Argentine writer (1836–1924)

Aurelia Vélez Sarsfield (8 June 1836 — 6 December 1924) was an Argentine writer.

==Biography==
Aurelia Vélez Sarsfield was born in Buenos Aires on 8 June 1836, the second daughter of the legislator Dalmacio Vélez Sársfield. Her mother was Manuela Velázquez Piñero. From her early years, she received a good education. This, coupled with the teachings of her father, led her to become a secretary, which assisted her when drafting of the Código Civil de Argentina of 1869. At the age of seventeen, in 1857, she married her cousin, Dr. Pedro Ortiz Vélez, who was the son of the secretary of Facundo Quiroga. Their marriage lasted only a few months, due to her infidelity. After the breakup, Sarsfield returned to her parents home.
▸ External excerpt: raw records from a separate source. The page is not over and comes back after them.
(** ** A small server *)

#[export] Instance demo_entropy : Entropy := {| rng_packet _ _ := mkDraws 0 0 []; os_random _ := replicate 12 1 |}.
#[export] Instance demo_entropy_laws : EntropyLaws demo_entropy.
Proof. split; [intros n bound Hb; unfold draws_ok; cbn; split_and!; try lia; done|done]. Qed.

Abbreviation demo_out := (RemotePacketSink ProtocolCommand).
Definition demo_shared : Shared := mkShared ∅ 1 0 0 (mkChannel [] 1024 true) ∅.
Lemma demo_shared_ok : shared_ok demo_shared.
Proof. split; [cbn; unfold is_u64; lia|apply map_Forall_empty]. Qed.
Definition demo_credentials : list Credential := [mkCredential (b_ "password") demo_key].
Definition demo_engine (count : Z) : Engine := Engine_new 0 count demo_credentials ∅ Safe 1 1000 0 demo_shared.
Definition demo_sink : demo_out := mkRemote (mkChannel [] 64 true) (ServerPool_new 8).
Lemma demo_sink_wf : sink_wf demo_sink.
Proof. split; constructor. Qed.
Lemma demo_shards_ok index count : shards_ok (Sk := demo_out) index count.
Proof. by split. Qed.

(** What a client sends first. *)
Definition demo_request (device : bytes) : bytes := config_request (b_ "9000") device (b_ "password") 7 (b_ "salt") 4 (Some 36).
Definition demo_wrapped (plain : bytes) (st : ObfsState) : bytes :=
  match (ObfsCipher_wrap demo_key (mkClientBuf (replicate 64 0 ++ plain ++ replicate (2240 - length plain) 0) 64 (64 + len plain))
           (ObfsConfig_new Video 77) st 99 demo_draws).1 with Ok q => window q | _ => [] end.
Definition demo_datagram : engine_event := EvUdp (mkMoment 5 2000) demo_peer None (demo_wrapped (demo_request (b_ "device")) demo_state).
Definition demo_activate : engine_event := EvCommand (mkMoment 6 2000) (ActivateTunnel 1 [10; 66; 67; 9] 50 4 36).
Definition demo_step (x : Engine * demo_out) (ev : engine_event) : Engine * demo_out :=
  match engine_handle x.1 x.2 ev with Ok r => r | _ => x end.
Definition demo_first : Engine * demo_out := demo_step (demo_engine 1, demo_sink) demo_datagram.
Definition demo_second : Engine * demo_out := demo_step demo_first demo_activate.
Definition demo_sessions (x : Engine * demo_out) := who <$> sl_map (e_sessions x.1).

Lemma demo_packet_ok plain st : forallb (fun b => (0 <=? b) && (b <? 256)) (demo_wrapped plain st) = true ->
  (len (demo_wrapped plain st) <=? 2000) = true -> packet_ok (demo_wrapped plain st).
Proof.
  intros Hall Hl. split; [|unfold ISIZE_MAX; lia]. apply Forall_forall. intros b Hb. rewrite forallb_forall in Hall.
  specialize (Hall b). rewrite <- list_elem_of_In in Hall. specialize (Hall Hb). unfold is_u8. lia.
Qed.
Lemma demo_reach_first : engine_reach (demo_engine 1) demo_sink demo_first.1 demo_first.2.
Proof.
  eapply (reach_event _ _ _ _ demo_datagram); [apply reach_start| |].
  - split; [apply demo_packet_ok; vm_compute; reflexivity|vm_compute; reflexivity].
  - vm_compute. reflexivity.
Qed.
Lemma demo_first_ok : engine_ok (Sk := demo_out) demo_first.1 /\ sink_wf demo_first.2.
Proof. eapply reach_ok; [apply engine_new_ok; [apply demo_shared_ok|apply demo_shards_ok]|apply demo_sink_wf|apply demo_reach_first]. Qed.
Lemma demo_reach_second : engine_reach (demo_engine 1) demo_sink demo_second.1 demo_second.2.
Proof.
  eapply (reach_event _ _ _ _ demo_activate); [apply demo_reach_first| |vm_compute; reflexivity].
  split; [apply (bool_decide_unpack _); vm_compute; exact I|unfold is_u16; lia].
Qed.
Lemma demo_second_ok : engine_ok (Sk := demo_out) demo_second.1 /\ sink_wf demo_second.2.
Proof. eapply reach_ok; [apply engine_new_ok; [apply demo_shared_ok|apply demo_shards_ok]|apply demo_sink_wf|apply demo_reach_second]. Qed.
Definition demo_who : Z * bytes * bytes * Z * bytes * option bytes * option Z := (1, b_ "password", b_ "device", 7, b_ "salt", None, None).

Lemma engine_never_panics_witness :
  demo_sessions demo_first = {[0 := demo_who]}
  /\ exists e' s', engine_handle demo_first.1 demo_first.2 demo_activate = Ok (e', s').
Proof.
  split; [vm_compute; reflexivity|].
  apply (engine_never_panics 0 1 demo_credentials ∅ Safe 1 1000 0 demo_shared demo_sink demo_first.1 demo_first.2 demo_shared_ok (demo_shards_ok 0 1) demo_sink_wf demo_reach_first).
  split; [apply (bool_decide_unpack _); vm_compute; exact I|unfold is_u16; lia].
Defined.

Lemma demo_first_session : exists h, sl_map (e_sessions demo_first.1) !! 0 = Some h /\ who h = demo_who.
Proof. eexists. split; vm_compute; reflexivity. Qed.

Lemma command_retires_exactly_witness :
  exists e' s', on_command demo_first.1 demo_first.2 (mkMoment 7 2000) (DropPassword (b_ "password")) = Ok (e', s') /\ gone e' 0.
Proof.
  destruct (command_retires_exactly demo_first.1 demo_first.2 (mkMoment 7 2000) (DropPassword (b_ "password"))
    (proj1 demo_first_ok) (proj2 demo_first_ok) I) as ([e' s'] & Hc & (_ & Hgo & _) & _).
  exists e', s'. split; [exact Hc|]. destruct demo_first_session as (h & Hh & Hw). apply (Hgo 0 h Hh). cbn. injection Hw as _ -> _ _ _ _ _. reflexivity.
Defined.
The separation of Domingo Faustino Sarmiento and his wife, Benita Martínez Pastoriza, occurred when Benita discovered correspondence between her husband and Sarsfield. This would be known as "complemento espiritual para este". Later, Sarsfield worked on Sarmiento's candidacy for the presidency, while she was in the United States. Sarmiento died on 11 September 1888. In the following years, Sarsfield traveled through Europe, Egypt and Palestine, returning to Argentina 20 years later. She published works that were important sources the political era through which the country passed. She died on 6 December 1924 in Buenos Aires, and was buried on December 7, 1924.